**GIVEN RECORDS**:
Lemma text_on_planar : zlen bg = W * H + 2 * (W `div` 2 * (H `div` 2)) → w ≤ 65534 → fh ≤ 65534 →
  fh `mod` 2 = 0 → W `mod` 2 = 0 → H `mod` 2 = 0 → ∃ ps' bg',
  TextOverlap_Overlap (Some ps) gs (zlen gs) bg eIMGPROC_YUV420P W H posx posy
    = Ok (Some ps', bg', eTEXT_OVERLAP_ERROR_NONE) ∧
  same_handle ps' ∧ drawn fw fh gs key (posx - posx `mod` 2) (posy - posy `mod` 2) W H eIMGPROC_YUV420P bg bg'.
Proof.
  intros Hbg Hw16 Hh16 fh_even W_even H_even. destruct sizes_small as (Hw & Hh & Hwh & Hwh0 & Himg & Hbgi).
  destruct (PackTextImg_ok ps gs Hfit) as (img & Hpack & Hlen & Hbytes & Hpix).
  unfold TextOverlap_Overlap. rewrite decide_False by (pose proof (fits_number _ _ Hfit); lia).
  rewrite u32_small, decide_False by lia. rewrite !even_pos by done. cbv zeta.
  rewrite (decide_True (P := _ ∨ _)), (decide_False (P := _ ∧ _)) by naive_solver.
  rewrite Hpack. cbn [mbind res_bind]. unfold ColorTrans, ImgProc_CST. rewrite decide_False by done.
  rewrite decide_True by done. simpl. pose proof w_even'.
  assert (Hq : 4 * (w `div` 2 * (fh `div` 2)) = w * fh).
  { rewrite (Z.div_mod w 2) at 2 by lia. rewrite (Z.div_mod fh 2) at 2 by lia. rewrite w_even', fh_even. lia. }
  destruct (to_planar_ok img w fh w_even' fh_even ltac:(lia) ltac:(lia) ltac:(lia) Hbytes Hwh (pu8TextBGImg ps))
    as (ov & -> & Hov & HY & HUV); [lia|].
  cbn [mbind res_bind].
  set (px := posx - posx `mod` 2). assert (Hpx : 0 ≤ px ≤ posx ∧ px `mod` 2 = 0) by (unfold px; zdm).
  set (py := posy - posy `mod` 2). assert (Hpy : 0 ≤ py ≤ posy ∧ py `mod` 2 = 0) by (unfold py; zdm).
  rewrite (Overlap_YUV420P_paint ov key w fh W H px py) by (done || lia).
  cbn [mbind res_bind]. do 2 eexists. split; [reflexivity|]. split; [by apply same_handle_set|].
  split; [apply zlen_paint|].
  assert (Hpix0 : ∀ a b, 0 ≤ a < w → 0 ≤ b < fh → ovY ov w a b = text_byte fw gs 0 a b).
  { intros a b Ha Hb. unfold ovY. rewrite HY by done. by apply Hpix. }
  assert (W `div` 2 * (H `div` 2) * 4 = W * H).
  { rewrite (Z.div_mod W 2) at 2 by lia. rewrite (Z.div_mod H 2) at 2 by lia. rewrite W_even, H_even. lia. }
  split.
  - intros x y Hx Hy. assert (Hk : 0 ≤ y * W + x < W * H) by nia.
    rewrite byte_at_paint, luma420 by (done || lia).
    unfold drawn_luma, covered, clear, keyed, txt. unfold under. case_bool_decide as Hu; [|done]. cbn [andb].
    by rewrite Hpix0 by lia.
  - intros u v Hu Hv. assert (Hk : 0 ≤ v * (W `div` 2) + u < W `div` 2 * (H `div` 2)) by nia.
    rewrite !byte_at_paint by (unfold frameU, frameV; nia).
    assert (Hch : ∀ c, _) by (intros c; apply (chroma420 ov key w fh W H px py) with (c := c); [done || lia..]).
    rewrite (proj1 (Hch _)), (proj2 (Hch _)).
    unfold drawn_chroma420, covered, clear, group_keyed, keyed, txt, under. cbv zeta.
    case_bool_decide as Hin; [|done]. cbn [andb].
    set (j := u - px `div` 2). set (i := v - py `div` 2).
    assert (Hj : 2 * u - px = 2 * j ∧ 0 ≤ 2 * j ∧ 2 * j + 2 ≤ w) by (unfold j; zdm).
    assert (Hi : 2 * v - py = 2 * i ∧ 0 ≤ 2 * i ∧ 2 * i + 2 ≤ fh) by (unfold i; zdm).
    replace (2 * u + 1 - px) with (2 * j + 1) by lia. replace (2 * v + 1 - py) with (2 * i + 1) by lia.
    replace (2 * u + 0 - px) with (2 * j) by lia. rewrite (proj1 Hj), (proj1 Hi), !Hpix0 by lia.
    destruct (HUV j i) as [HU HV]; [zdm..|]. unfold ovU, ovV. rewrite HU, HV. unfold mean, pix.
    by rewrite Z.add_0_r, !Hpix by lia.
Qed.
End Overlap.

End TextSpec.

(** ** The date on a frame *)

Module DateSpec.
Import Text Date TextSpec.

(** malloc: a block of the size asked for, of bytes. *)
Definition gives (m : Z → option (list Z)) : Prop := ∀ n b, 0 ≤ n → m n = Some b → zlen b = n ∧ Forall is_byte b.

Lemma glyph_ok c : zlen (glyph_of c) = 256 ∧ Forall is_byte (glyph_of c).
Proof.
  unfold glyph_of. repeat case_decide; (split; [done|]); apply (bool_decide_unpack _); vm_compute; exact I.
Qed.

Definition format_of (t : color_type) : E_IMGPROC_COLOR_FORMAT :=
  match t with eNM_COLOR_YUV420P => eIMGPROC_YUV420P | eNM_COLOR_YUV422 => eIMGPROC_YUV422 | _ => eIMGPROC_RGB888 end.

(** A handle TextOverlap_Init makes for the encoder has room for every text of
    at most 32 characters. *)
Lemma init_fits fmt img1 img2 junk ps used text : gives img1 → gives img2 →
  TextOverlap_Init DIGIT_8_16_WIDTH DIGIT_8_16_HEIGHT fmt DEF_MAX_OVERLAP_TEXT 255 128 128 img1 img2 junk = (Some ps, used) →
  zlen text ≤ DEF_MAX_OVERLAP_TEXT →
  fits ps (glyph_of <$> text) ∧ u32FontWidth ps = 8 ∧ u32FontHeight ps = 16 ∧ u32ColorKeyY ps = 255.
Proof.
  intros H1 H2 E Ht. unfold TextOverlap_Init in E. repeat case_match; simplify_eq.
  destruct (H1 _ _ (proj1 (u32_range _)) ltac:(eassumption)) as [L1 B1].
  destruct (H2 _ _ (proj1 (u32_range _)) ltac:(eassumption)) as [L2 B2].
  repeat split; simpl; try done; [by unfold zlen in *; rewrite length_fmap|].
  apply Forall_fmap, Forall_true. intros c. destruct (glyph_ok c) as [Hl Hb].
  unfold compose. by rewrite Hl.
Qed.

(** C31. The date is drawn where it should be and nowhere else. With a handle
    TextOverlap_Init made, OverlapText draws a text of at most 32 characters on
    every even-sized frame that is at least as wide as the text and 48 rows high, in
    the two formats of the encoder: no byte outside the frame is touched, each
    pixel of the glyphs that is not the colour key replaces the luma of its pixel
    (rows 32 to 47, centred to an even column), the chroma of the pair or of the
    group of four pixels follows when one of its pixels was replaced, and every
    other byte of the frame keeps its value. The handle can be used again. *)
Theorem date_drawn t W H bg text img1 img2 junk ps used :
  t ≠ eNM_COLOR_other → gives img1 → gives img2 →
  TextOverlap_Init DIGIT_8_16_WIDTH DIGIT_8_16_HEIGHT (format_of t) DEF_MAX_OVERLAP_TEXT 255 128 128 img1 img2 junk
    = (Some ps, used) →
  zlen text ≤ DEF_MAX_OVERLAP_TEXT → zlen text * 8 ≤ W → 48 ≤ H → W `mod` 2 = 0 → H `mod` 2 = 0 →
  W < 4294967296 → H < 4294967296 → 2 * (W * H) < 4294967296 → zlen bg = frame_size (format_of t) W H →
  ∃ ps' bg', OverlapText (Some ps) t W H bg text = Ok (Some ps', bg') ∧ same_handle ps ps' ∧
    let px := (W - zlen text * 8) `div` 2 in
    drawn 8 16 (glyph_of <$> text) 255 (px - px `mod` 2) 32 W H (format_of t) bg bg'.
Proof.
  intros Ht H1 H2 E Hn HW HH We He Wu Hu WHu Hbg.
  destruct (init_fits _ _ _ _ _ _ text H1 H2 E Hn) as (Hfit & Efw & Efh & Ek).
  assert (HN : zlen (glyph_of <$> text) = zlen text) by (unfold zlen; by rewrite length_fmap).
  assert (0 ≤ zlen text) by (unfold zlen; lia). unfold DEF_MAX_OVERLAP_TEXT in Hn.
  set (px := (W - zlen text * 8) `div` 2).
  assert (Hpx : 0 ≤ px ∧ px + 8 * zlen text ≤ W) by (unfold px; zdm).
  unfold OverlapText, DIGIT_8_16_WIDTH, DIGIT_8_16_HEIGHT, DEF_MAX_OVERLAP_TEXT.
  rewrite (u32_small (W - _)), !decide_False by lia. fold px.
  destruct t; [| |done].
  - destruct (text_on_planar ps (glyph_of <$> text) Hfit bg W H px (2 * 16)) as (ps' & bg' & Hr & Hs & Hd);
      rewrite ?Efw, ?Efh, ?HN; try (done || lia).
    rewrite <- HN, Hr. exists ps', bg'. rewrite Efw, Efh, Ek in Hd. done.
  - destruct (text_on_packed ps (glyph_of <$> text) Hfit bg W H px (2 * 16)) as (ps' & bg' & Hr & Hs & Hd);
      rewrite ?Efw, ?Efh, ?HN; try (done || lia).
    rewrite <- HN, Hr. exists ps', bg'. rewrite Efw, Efh, Ek in Hd. done.
Qed.

(** Memory that happens to be zero. *)
Definition zeros (n : Z) : option (list Z) := Some (replicate (Z.to_nat n) 0).

Lemma gives_zeros : gives zeros.
Proof.
  intros n b Hn [= <-]. split; [unfold zlen; rewrite length_replicate; lia|].
  apply Forall_replicate. unfold is_byte. lia.
Qed.

Definition zero_handle : S_TEXT_OVERLAP :=
  mkText 8 16 32 (replicate 8192 0) (replicate 8192 0) 0 0 255 128 128.

Lemma date_drawn_witness : ∃ ps' bg',
  OverlapText (Some zero_handle) eNM_COLOR_YUV420P 16 48 (replicate 1152 7) [49; 50] = Ok (Some ps', bg') ∧
  same_handle zero_handle ps' ∧
  let px := (16 - zlen [49; 50] * 8) `div` 2 in
  drawn 8 16 (glyph_of <$> [49; 50]) 255 (px - px `mod` 2) 32 16 48 eIMGPROC_YUV420P (replicate 1152 7) bg'.
Proof.
  apply (date_drawn eNM_COLOR_YUV420P 16 48 (replicate 1152 7) [49; 50] zeros zeros (Some (0, 0)) zero_handle
           [BlkHandle; BlkTextBGImg; BlkTextImg]);
    [done|apply gives_zeros|apply gives_zeros|vm_compute; reflexivity|vm_compute; done..].
Defined.

(** What is drawn on a grey frame: a pixel of the 1, one beside it, the chroma. *)
Example one_drawn :
  (λ r, match r with
        | Ok (Some _, bg) => (byte_at bg (37 * 16 + 3), byte_at bg (37 * 16 + 7), byte_at bg (16 * 48 + 18 * 8 + 1))
        | _ => (0, 0, 0)
        end) (OverlapText (Some zero_handle) eNM_COLOR_YUV420P 16 48 (replicate 1152 7) [49; 50]) = (155, 7, 78).
Proof. vm_compute. reflexivity. Qed.

(** A frame narrower than the text: the width less that of the text wraps, and
    the text is drawn two gigabytes behind the start of the frame. *)
Lemma narrow_frame_overruns :
  OverlapText (Some zero_handle) eNM_COLOR_YUV420P 8 48 (replicate 576 0) [49; 49] = Fault OutOfBounds.
Proof. vm_compute. reflexivity. Qed.

(** A text that does not fit is refused by its height only: at the right edge the
    rows go on in the next row of the frame, and past its end from the last. *)
Lemma right_edge_overruns :
  is_ok (TextOverlap_Overlap (Some zero_handle) [glyph_of 49] 1 (replicate 512 0) eIMGPROC_YUV422 16 16 12 0) = false.
Proof. vm_compute. reflexivity. Qed.

(** In the other three formats ColorTrans converts nothing: the frame that comes
    out does not depend on the text, only on what malloc left in the image. *)
Lemma other_formats_ignore_text ps gs gs' bg fmt W H px py : fits ps gs → fits ps gs' → zlen gs = zlen gs' →
  fmt = eIMGPROC_YUV422P ∨ fmt = eIMGPROC_YUV420 ∨ fmt = eIMGPROC_YUV420P_MB →
  (λ r, (r.1.2, r.2)) <$> TextOverlap_Overlap (Some ps) gs (zlen gs) bg fmt W H px py
  = (λ r, (r.1.2, r.2)) <$> TextOverlap_Overlap (Some ps) gs' (zlen gs) bg fmt W H px py.
Proof.
  intros F F' E Hf. unfold TextOverlap_Overlap.
  destruct (PackTextImg_ok ps gs F) as (img & Hp & _). destruct (PackTextImg_ok ps gs' F') as (img' & Hp' & _).
  rewrite <- E in Hp'. repeat case_decide; try done; rewrite Hp, Hp'; cbn [mbind res_bind];
    destruct Hf as [-> |[-> | ->]]; unfold ColorTrans, ImgProc_CST; repeat (rewrite decide_False by naive_solver);
    cbn [mbind res_bind];
    match goal with |- fmap _ (?x ≫= _) = _ => set (r := x) end;
    match goal with |- _ = fmap _ (?x ≫= _) => change x with r end; by destruct r.
Qed.

(** The blocks: a failed TextOverlap_Init keeps none, TextOverlap_UnInit frees the
    three of a handle and leaves the invalid handle, so that a second call does
    nothing. *)
Lemma init_uninit_blocks fw fh fmt n ky ku kv img1 img2 junk :
  let '(h, used) := TextOverlap_Init fw fh fmt n ky ku kv img1 img2 junk in
  TextOverlap_UnInit (Some h) used = (Some None, []).
Proof. unfold TextOverlap_Init. repeat case_match; simplify_eq; done. Qed.
End DateSpec.

(** ** The picture on a frame *)

Module ImgSpec.
Import Img TextSpec.

Lemma row_before W a b : 0 ≤ W → a < b → a * W + W ≤ b * W.
Proof. nia. Qed.

Section Packed.
Context (bg op : list Z) (W H ow oh posx posy : Z).
Context (posx_in : 0 ≤ posx ≤ W) (posy_in : 0 ≤ posy ≤ H) (ow_pos : 0 ≤ ow < 2147483648) (oh_pos : 0 ≤ oh < 2147483648).
Context (W_small : W < 2147483648) (H_small : H < 2147483648) (WH : 2 * (W * H) < 4294967296).
Context (bg_size : zlen bg = 2 * (W * H)) (op_size : zlen op = 2 * (ow * oh)).

Lemma clip_min pos len limit : 0 ≤ pos ≤ limit → 0 ≤ len → pos + len < 4294967296 → limit < 4294967296 →
  clip pos len limit = Z.min len (limit - pos).
Proof. intros. unfold clip. rewrite !u32_small by lia. case_decide; lia. Qed.

(** A packed picture is copied, cut at the right and the bottom edge of the
    frame; the rest of the frame keeps its bytes. *)
Lemma picture_copied : ∃ bg',
  ImgOverlap_Overlap eIMGPROC_YUV422 bg W H op ow oh posx posy = Ok (bg', eIMG_OVERLAP_ERROR_NONE) ∧
  zlen bg' = zlen bg ∧
  let px := posx - posx `mod` 2 in
  ∀ x y c, 0 ≤ x < W → 0 ≤ y < H → 0 ≤ c < 2 →
    byte_at bg' (2 * (y * W + x) + c)
    = if under ow oh px posy x y then byte_at op (2 * ((y - posy) * ow + (x - px)) + c)
      else byte_at bg (2 * (y * W + x) + c).
Proof.
  unfold ImgOverlap_Overlap. rewrite even_pos by lia. cbv zeta.
  rewrite (decide_False (P := _ ∨ _)), (decide_False (P := _ ∧ _)) by naive_solver.
  set (px := posx - posx `mod` 2). assert (Hpx : 0 ≤ px ≤ W) by (unfold px; zdm).
  unfold Overlap_YUV422. rewrite !clip_min by lia.
  set (cw := Z.min ow (W - px)). set (ch := Z.min oh (H - posy)).
  rewrite (u32_small (cw * 2)), (u32_small (W * 2)), (u32_small (ow * 2)) by lia.
  destruct (decide (ch = 0)) as [Hch|Hch].
  { rewrite Hch. unfold for_u32. simpl. eexists. split; [reflexivity|]. split; [done|].
    intros x y c Hx Hy Hc. unfold under. rewrite bool_decide_eq_false_2; [done|lia]. }
  assert (Hr : 0 ≤ posy * W ∧ posy * W + W ≤ W * H) by nia.
  rewrite (u32_small (posy * W + px)), (u32_small (_ * 2)) by (unfold px in *; zdm || nia).
  erewrite (for_u32_paint ch 1 _ (λ y, (2 * ((posy + y) * W + px), y * (ow * 2)))
      (λ y, moved (2 * ((posy + y) * W + px)) op (y * (ow * 2)) (cw * 2)) (Z.to_nat ch) (zlen bg));
    [|lia..| |simpl; ptrs_eq|done].
  2:{ intros y l Hy Hl.
      assert (Hrow : ∀ a b n, 0 ≤ a < n → 0 ≤ b → 0 ≤ a * b ∧ a * b + b ≤ b * n) by (clear; intros; nia).
      pose proof (Hrow (posy + y) W H ltac:(lia) ltac:(lia)). pose proof (Hrow y ow oh ltac:(lia) ltac:(lia)).
      rewrite memcpy_paint by lia. cbn [mbind res_bind]. do 2 f_equal. ptrs_eq. }
  cbn [mbind res_bind]. eexists. split; [reflexivity|]. split; [apply zlen_paint|].
  intros x y c Hx Hy Hc. assert (0 ≤ y * W + x < W * H) by nia. cbn [snd].
  rewrite byte_at_paint by lia. unfold under. case_bool_decide as Hu.
  - rewrite (paints_one _ _ _ _ (y - posy)) by
      (lia || (intros i c' Hi Hne; unfold moved; rewrite decide_False; [done|];
         destruct (decide (posy + i < y)) as [Hlt|Hge];
         [pose proof (row_before W (posy + i) y); lia|pose proof (row_before W y (posy + i)); lia])).
    unfold moved. replace (posy + (y - posy)) with y by lia. rewrite decide_True by lia. f_equal. lia.
  - apply paints_none. intros i c' Hi. unfold moved. rewrite decide_False; [done|].
    destruct (Z.lt_trichotomy (posy + i) y) as [Hlt|[E|Hgt]].
    + pose proof (row_before W (posy + i) y). lia.
    + assert (x < px ∨ px + ow ≤ x) by lia. rewrite E. lia.
    + pose proof (row_before W y (posy + i)). lia.
Qed.
End Packed.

**REQUIREMENT**:
With "zeta" as the search word, count the matching lines in the records and give the number alone.

**RESPONSE TO THIS EXERCISE**:
3